In the year 2000, catastrophic predictions at the beginning of the millennium aside, we hoped not to repeat the horrors of the 20th century. With September 11, 2001, many hopes collapsed along with the twin towers, a tragedy exacerbated by the invasions of Afghanistan and Iraq, to which new destruction of countries and lives has been added due to external incursions and internal conflicts, a pandemic that it still does not cease and, in 2022, the Russian imperial nightmare in Ukraine. Subtracting from peace and adding to violence and suffering seems at times the fate of the new century in the international arena, proof that the powers have not learned from history neither restraint nor prudence.
In Mexico, since the year 2000, the hopes of achieving a harmonious coexistence and a reliable government have traveled the slide of the “democratic transition”, the ill-planned war “against the drug”, the remake of the old-new PRI and the turned off rocket of a government that aroused great expectations and has been, if not a total fiasco, a source of disappointment for many. In little more than 20 years, the aerostat of democratic hopes, despite the constant citizen work since the 1990s, has been losing height.

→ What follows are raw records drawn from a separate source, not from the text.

(* ===== verification/RootAuditFacts.v ===== *)
(** * The root audit is exact

    Invariant of the depth-first walk of RootAudit.v, its termination, and the
    equivalence of success with a specification of the reachable graph. *)
From S2P Require Import Prelude Primitives Order Io MptNode MptNodeFacts MptCache RootAudit.
Import NodeType Node NodeCodec.

(** ** Reports *)

Section reports.
Context (row_at : UInt256.t → option (Node.t * N * list UInt256.t)).
Implicit Types (h p : UInt256.t) (X : gset UInt256.t).

(** What a node adds to the report. *)
Definition add_row h (r : PersistedMptGraphReport) : PersistedMptGraphReport :=
  match row_at h with
  | Some (n, l, _) =>
      let one ty := if bool_decide (node_type n = ty) then 1%N else 0%N in
      mkReport (unique_nodes r + 1) (total_bytes r + l) (branch_nodes r + one BranchNode)
        (extension_nodes r + one ExtensionNode) (leaf_nodes r + one LeafNode)
  | None => r
  end.
Definition report_of X : PersistedMptGraphReport := foldr add_row report_default (elements X).

Lemma add_row_comm h p r : add_row h (add_row p r) = add_row p (add_row h r).
Proof.
  unfold add_row. destruct (row_at h) as [[[n l] ks]|], (row_at p) as [[[n' l'] ks']|]; [|done..].
  cbn. f_equal; lia.
Qed.

Lemma report_of_insert X h : h ∉ X → report_of ({[h]} ∪ X) = add_row h (report_of X).
Proof.
  intros Hh. unfold report_of.
  by rewrite (foldr_permutation_proper eq add_row report_default add_row_comm _ _
    (elements_union_singleton X h Hh)).
Qed.

Lemma report_of_empty : report_of ∅ = report_default.
Proof. unfold report_of. by rewrite elements_empty. Qed.

(** All rows are there: the report counts them. *)
Definition rows_in X : Prop := ∀ h, h ∈ X → is_Some (row_at h).

Lemma report_counts X : rows_in X → unique_nodes (report_of X) = N.of_nat (size X) ∧
  (branch_nodes (report_of X) ≤ unique_nodes (report_of X))%N ∧
  (extension_nodes (report_of X) ≤ unique_nodes (report_of X))%N ∧
  (leaf_nodes (report_of X) ≤ unique_nodes (report_of X))%N.
Proof.
  induction X as [|h X Hh IH] using set_ind_L; intros Hx.
  { rewrite report_of_empty, size_empty. done. }
  destruct IH as (IH1 & IH2 & IH3 & IH4); [intros p Hp; apply Hx; set_solver|].
  rewrite report_of_insert by done. unfold add_row. destruct (Hx h) as [[[n l] ks] ->]; [set_solver|].
  cbn [unique_nodes branch_nodes extension_nodes leaf_nodes].
  rewrite size_union, size_singleton by set_solver. repeat split; repeat case_bool_decide; lia.
Qed.

Lemma report_total_mono X Y : X ⊆ Y → (total_bytes (report_of X) ≤ total_bytes (report_of Y))%N.
Proof.
  intros Hsub. replace Y with (Y ∖ X ∪ X) by (rewrite difference_union_L; set_solver).
  assert ((Y ∖ X) ## X) as Hd by set_solver. revert Hd. generalize (Y ∖ X). clear Y Hsub. intros Z.
  induction Z as [|h Z Hh IH] using set_ind_L; intros Hd; [by rewrite union_empty_l_L|].
  rewrite <-union_assoc_L, report_of_insert by set_solver. unfold add_row.
  specialize (IH ltac:(set_solver)). destruct (row_at h) as [[[n l] ks]|]; cbn; lia.
Qed.

End reports.

(** ** The walk *)

Section facts.
Context `{Crypto} (limits : PersistedMptGraphLimits).
Context (load : UInt256.t → N → Result MptError (Node.t * N)).
Implicit Types (h p : UInt256.t) (g : Graph) (X : gset UInt256.t).

(** The row of a hash: its node, its length and its children. *)
Context (row_at : UInt256.t → option (Node.t * N * list UInt256.t)).
Context (row_at_ok : ∀ h n l ks, row_at h = Some (n, l, ks) →
  materialized (node_type n) = true ∧ child_hashes n = Ok ks ∧ (length ks ≤ BRANCH_CHILD_COUNT)%nat).
Context (load_ok : ∀ h rem n l, load h rem = Ok (n, l) ↔
  (∃ ks, row_at h = Some (n, l, ks)) ∧ (l ≤ max_node_bytes limits)%N ∧ (l ≤ rem)%N).
Context (limits_u64 : (max_nodes limits ≤ u64_max)%N ∧ (max_total_bytes limits ≤ u64_max)%N).
Context (root : UInt256.t).

Definition kids_at h : list UInt256.t := match row_at h with Some (_, _, ks) => ks | None => [] end.

Inductive reach : UInt256.t → Prop :=
| reach_root : reach root
| reach_kid h c : reach h → c ∈ kids_at h → reach c.

(** [X] is the acyclic graph reachable from the root, within the limits. *)
Record audited X : Prop := {
  au_root : root ∈ X;
  au_rows h : h ∈ X → ∃ n l ks, row_at h = Some (n, l, ks) ∧ (l ≤ max_node_bytes limits)%N ∧
    ∀ c, c ∈ ks → c ∈ X;
  au_reach h : h ∈ X → reach h;
  au_acyclic : ∃ rank : UInt256.t → nat, ∀ h c, h ∈ X → c ∈ kids_at h → (rank c < rank h)%nat;
  au_nodes : (N.of_nat (size X) ≤ max_nodes limits)%N;
  au_bytes : (total_bytes (report_of row_at X) ≤ max_total_bytes limits)%N;
}.

(** ** The invariant *)

Section invariant.
Context (st : gmap UInt256.t VisitState).

Definition complete h : Prop := st !! h = Some Complete.

Definition parents (fs : list TraversalStep) : list UInt256.t :=
  omap (λ f, match f with Children p _ _ => Some p | Enter _ => None end) fs.

(** A stack of open nodes.  [above] is the node being entered on top of it;
    the children passed by are complete. *)
Fixpoint stack_ok (above : option UInt256.t) (fs : list TraversalStep) : Prop :=
  match fs with
  | [] => match above with Some c => c = root | None => complete root end
  | Enter _ :: _ => False
  | Children p ks nx :: fs =>
      (∃ n l, row_at p = Some (n, l, ks)) ∧ st !! p = Some Active ∧
      (∃ done, (∀ j c, (j < done)%nat → ks !! j = Some c → complete c) ∧
         match above with
         | Some c => nx = S done ∧ ks !! done = Some c
         | None => nx = done
         end) ∧
      stack_ok (Some p) fs
  end.

Definition top_ok (fs : list TraversalStep) : Prop :=
  match fs with
  | Enter c :: fs => st !! c = None ∧ reach c ∧ stack_ok (Some c) fs
  | _ => stack_ok None fs
  end.
End invariant.

Record inv g : Prop := {
  inv_stack : top_ok (g_states g) (g_steps g);
  inv_nodup : NoDup (parents (g_steps g));
  inv_active h : g_states g !! h = Some Active → h ∈ parents (g_steps g);
  inv_rows h : is_Some (g_states g !! h) → ∃ n l ks, row_at h = Some (n, l, ks) ∧
    (l ≤ max_node_bytes limits)%N ∧ reach h;
  inv_complete : ∃ (rank : UInt256.t → nat) b, ∀ h, complete (g_states g) h →
    (rank h < b)%nat ∧ ∀ c, c ∈ kids_at h → complete (g_states g) c ∧ (rank c < rank h)%nat;
  inv_report : g_report g = report_of row_at (dom (g_states g));
  inv_bytes : (total_bytes (g_report g) ≤ max_total_bytes limits)%N;
  inv_nodes : (unique_nodes (g_report g) ≤ max_nodes limits)%N;
}.

Lemma dom_rows g : inv g → rows_in row_at (dom (g_states g)).
Proof. intros Hi h Hh%elem_of_dom. destruct (inv_rows g Hi h Hh) as (? & ? & ? & -> & _). eauto. Qed.

Lemma unique_dom g : inv g → unique_nodes (g_report g) = N.of_nat (size (dom (g_states g))).
Proof. intros Hi. rewrite (inv_report g Hi). by apply report_counts, dom_rows. Qed.

Lemma inv_init : inv (mkGraph ∅ [Enter root] report_default).
Proof.
  split; cbn.
  - split_and!; [done|constructor|done].
  - constructor.
  - intros h. by rewrite lookup_empty.
  - intros h [? Hh]. by rewrite lookup_empty in Hh.
  - exists (λ _, 0%nat), 0%nat. intros h Hh. unfold complete in Hh. by rewrite lookup_empty in Hh.
  - by rewrite dom_empty_L, report_of_empty.
  - lia.
  - lia.
Qed.

(** Frames do not see states of hashes outside the stack. *)
Lemma stack_ok_mono st st' above fs :
  (∀ h, complete st h → complete st' h) →
  (∀ h, h ∈ parents fs → st' !! h = st !! h) →
  stack_ok st above fs → stack_ok st' above fs.
Proof.
  intros Hc. revert above. induction fs as [|[c|p ks nx] fs IH]; intros above Hp; cbn [stack_ok].
  - destruct above; [done|]. apply Hc.
  - done.
  - intros (Hrow & Hact & (d & Hd & Hab) & Hfs). cbn [parents omap list_omap] in Hp.
    split_and!; [done|by rewrite Hp by left|exists d; split; [by eauto|done]|].
    apply IH; [|done]. intros h Hh. apply Hp. by right.
Qed.

(** Once the node above is complete, the frame below moves on. *)
Lemma stack_ok_done st c fs : stack_ok st (Some c) fs → complete st c → stack_ok st None fs.
Proof.
  destruct fs as [|[?|p ks nx] fs]; cbn [stack_ok]; [by intros ->|done|].
  intros (Hrow & Hact & (d & Hd & -> & Hc) & Hfs) Hcc. split_and!; [done..| |done].
  exists (S d). split; [|done]. intros j x Hj Hx. destruct (decide (j = d)) as [->|]; [congruence|].
  apply (Hd j); [lia|done].
Qed.

Lemma stack_ok_active st above fs p : stack_ok st above fs → p ∈ parents fs → st !! p = Some Active.
Proof.
  revert above. induction fs as [|[c|x ks nx] fs IH]; intros above; cbn [stack_ok].
  - intros _ Hin. by apply not_elem_of_nil in Hin.
  - done.
  - intros (_ & Ha & _ & Hfs) Hin. cbn [parents omap list_omap] in Hin.
    apply elem_of_cons in Hin as [->|Hin]; [done|]. by eapply IH.
Qed.

(** ** One iteration *)

Definition tally_row h r : Result MptError PersistedMptGraphReport :=
  match row_at h with
  | Some (n, l, _) =>
      record (node_type n) (mkReport (unique_nodes r + 1) (total_bytes r + l) (branch_nodes r)
        (extension_nodes r) (leaf_nodes r))
  | None => Err Storage
  end.

Lemma tally_row_add h r r' : tally_row h r = Ok r' → r' = add_row row_at h r.
Proof.
  unfold tally_row, add_row. destruct (row_at h) as [[[n l] ks]|]; [|done].
  unfold record, checked_add. destruct (node_type n); cbn; try done;
    case_match eqn:E; try done; case_match; simplify_eq; cbn; intros [= <-];
    repeat (first [rewrite bool_decide_true by done|rewrite bool_decide_false by done]); f_equal; lia.
Qed.

Lemma tally_row_ok h r n l ks :
  row_at h = Some (n, l, ks) →
  (branch_nodes r < u64_max ∧ extension_nodes r < u64_max ∧ leaf_nodes r < u64_max)%N →
  ∃ r', tally_row h r = Ok r'.
Proof.
  intros Hrow (H1 & H2 & H3). unfold tally_row. rewrite Hrow.
  destruct (row_at_ok _ _ _ _ Hrow) as (Hm & _). unfold record, checked_add.
  destruct (node_type n); try done; cbn [branch_nodes extension_nodes leaf_nodes];
    rewrite (proj2 (N.ltb_ge _ _)) by lia; by eexists.
Qed.

(** What a successful [enter] of a new node found and did. *)
Lemma enter_new_inv h fs g g' :
  g_states g !! h = None → enter limits load h fs g = Ok g' →
  ∃ n l ks, row_at h = Some (n, l, ks) ∧ (l ≤ max_node_bytes limits)%N ∧
    (unique_nodes (g_report g) < max_nodes limits)%N ∧
    (total_bytes (g_report g) + l ≤ max_total_bytes limits)%N ∧
    g' = mkGraph (<[h := Active]> (g_states g)) (Children h ks 0 :: fs) (add_row row_at h (g_report g)).
Proof.
  intros Hn. unfold enter. rewrite Hn. cbv zeta. case_match eqn:Emax; [done|]. apply N.leb_gt in Emax.
  destruct (load h _) as [[n l]|] eqn:El; [|done]. cbn [mbind Result_bind].
  apply load_ok in El as ((ks & Hrow) & Hl & Hrem).
  destruct (checked_add _ l) as [nt|] eqn:Eadd; [|done]. unfold checked_add in Eadd.
  destruct (u64_max <? _)%N; [done|]. injection Eadd as <-. case_match eqn:Et; [done|]. apply N.ltb_ge in Et.
  destruct (record (node_type n) _) as [r'|] eqn:Er; [|done]. cbn [mbind Result_bind].
  destruct (row_at_ok _ _ _ _ Hrow) as (_ & -> & _). cbn [mbind Result_bind]. intros [= <-].
  exists n, l, ks. split_and!; [done..|]. f_equal. apply tally_row_add. unfold tally_row. by rewrite Hrow.
Qed.

Lemma enter_preserves h fs g g' :
  inv g → g_steps g = Enter h :: fs → enter limits load h fs g = Ok g' → inv g'.
Proof.
  intros Hi Hsteps Hrun. pose proof (inv_stack g Hi) as Hst. rewrite Hsteps in Hst.
  destruct Hst as (Hn & Hr & Hst).
  destruct (enter_new_inv h fs g g' Hn Hrun) as (n & l & ks & Hrow & Hl & Hmax & Htot & ->).
  pose proof (unique_dom g Hi) as Hu. pose proof (inv_nodup g Hi) as Hnd. pose proof (inv_active g Hi) as Hact.
  rewrite Hsteps in Hnd, Hact. cbn [parents omap list_omap] in Hnd, Hact.
  assert (h ∉ dom (g_states g)) as Hdom by (by apply not_elem_of_dom).
  assert (h ∉ parents fs) as Hnp.
  { intros Hin. pose proof (stack_ok_active _ _ _ _ Hst Hin). congruence. }
  split; cbn [g_steps g_states g_report].
  - cbn [stack_ok]. split_and!; [by eauto|by rewrite lookup_insert_eq| |].
    + exists 0%nat. split; [lia|done].
    + eapply stack_ok_mono; [| |exact Hst].
      * intros x Hx. unfold complete in *. rewrite lookup_insert_ne; [done|]. congruence.
      * intros x Hx. rewrite lookup_insert_ne; [done|]. intros ->. done.
  - cbn [parents omap list_omap]. by constructor.
  - intros x Hx. cbn [parents omap list_omap]. destruct (decide (x = h)) as [->|Hne]; [by left|].
    rewrite lookup_insert_ne in Hx by done. right. by apply Hact.
  - intros x Hx. destruct (decide (x = h)) as [->|Hne]; [by eauto 10|].
    rewrite lookup_insert_ne in Hx by done. by apply (inv_rows g Hi).
  - destruct (inv_complete g Hi) as (rank & b & Hc). exists rank, b. intros x Hx.
    assert (∀ y, complete (<[h := Active]> (g_states g)) y ↔ complete (g_states g) y) as Heq.
    { intros y. unfold complete. destruct (decide (y = h)) as [->|]; [by rewrite lookup_insert_eq, Hn|].
      by rewrite lookup_insert_ne. }
    rewrite Heq in Hx. destruct (Hc x Hx) as [? Hk]. split; [done|]. intros c Hcx. rewrite Heq. by apply Hk.
  - rewrite dom_insert_L, report_of_insert by done. by rewrite <-(inv_report g Hi).
  - unfold add_row. rewrite Hrow. cbn. lia.
  - unfold add_row. rewrite Hrow. cbn. lia.
Qed.

Lemma stack_top st fs : stack_ok st None fs → top_ok st fs.
Proof. by destruct fs as [|[] ?]. Qed.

Past disappointments – which partially summarize the daily experience of millions of people – do not, however, mark a fatal path. If life can be read like a novel, action can lead us through new threads and challenges. Even though the image of history as a pile of ruins (W. Benjamin) suggests a non-time paralyzed between past and future, the imagination can open gaps towards a less hostile landscape.
Faced with a year that from the first day –and the second– presents risks and difficulties in the national political sphere, asking ourselves what we have in excess and what we lack to preserve democracy, move towards a less thorny coexistence and achieve a more just society can be a starting point to state desires and purposes without falling into catastrophism or wild illusion.
We have plenty of violence, discrimination and exclusion. It is urgent to stop the accumulation of disappearances, intentional murders and femicides, which already exceed amazing numbers: 109,000, 32,000, 3,200; reduce the numbers of families in poverty and extreme poverty; reduce the impunity that facilitates the growing murder of journalists and defenders and leaves victims of sexual and vicarious violence out in the open while filling the jails with presumed culprits who are adding years without sentence. We need less demagogy, less lies, less stigmatizing, dangerous and polarizing speeches, less corruption, omissions and complicity, from rulers and officials and from those in society who prefer to continue in the game of power and money.
Instead, we lack peace; not the peace of the graves, nor the false peace of resignation and fear. A peace that implies not only the absence of war but the will to build together, the search for harmony. It is urgent to unite voices for equality from diversity, add actions and practices against discrimination and arbitrariness, stop contributing to the burden of degrading stereotypes of gender, ethnicity and class that (with or without a polarizing discourse from power) contribute to maintaining an unfair status quo, already intolerable. Continuous criticism of the official discourse –which often reproduces what it says it hates– is not enough. Pointing out other people’s mistakes without self-criticism can be sterile. Adding to a constructive (self) criticism proposals, programs, ideas is today an urgent task of the “opposition” (if it wants to be a government), of institutions, companies, organizations and people, if we want to successfully challenge the dangers of runaway authoritarianism, the institutionalized illegality, dehumanizing poverty, murderous machismo, criminal violence, institutional violence, the cesspool of impunity. Let’s choose to prevent, not regret; listen, don’t assume; dialogue, not disqualify.
For a 2023 with less fantasy and more determination, less fatalism and more trust in citizen action.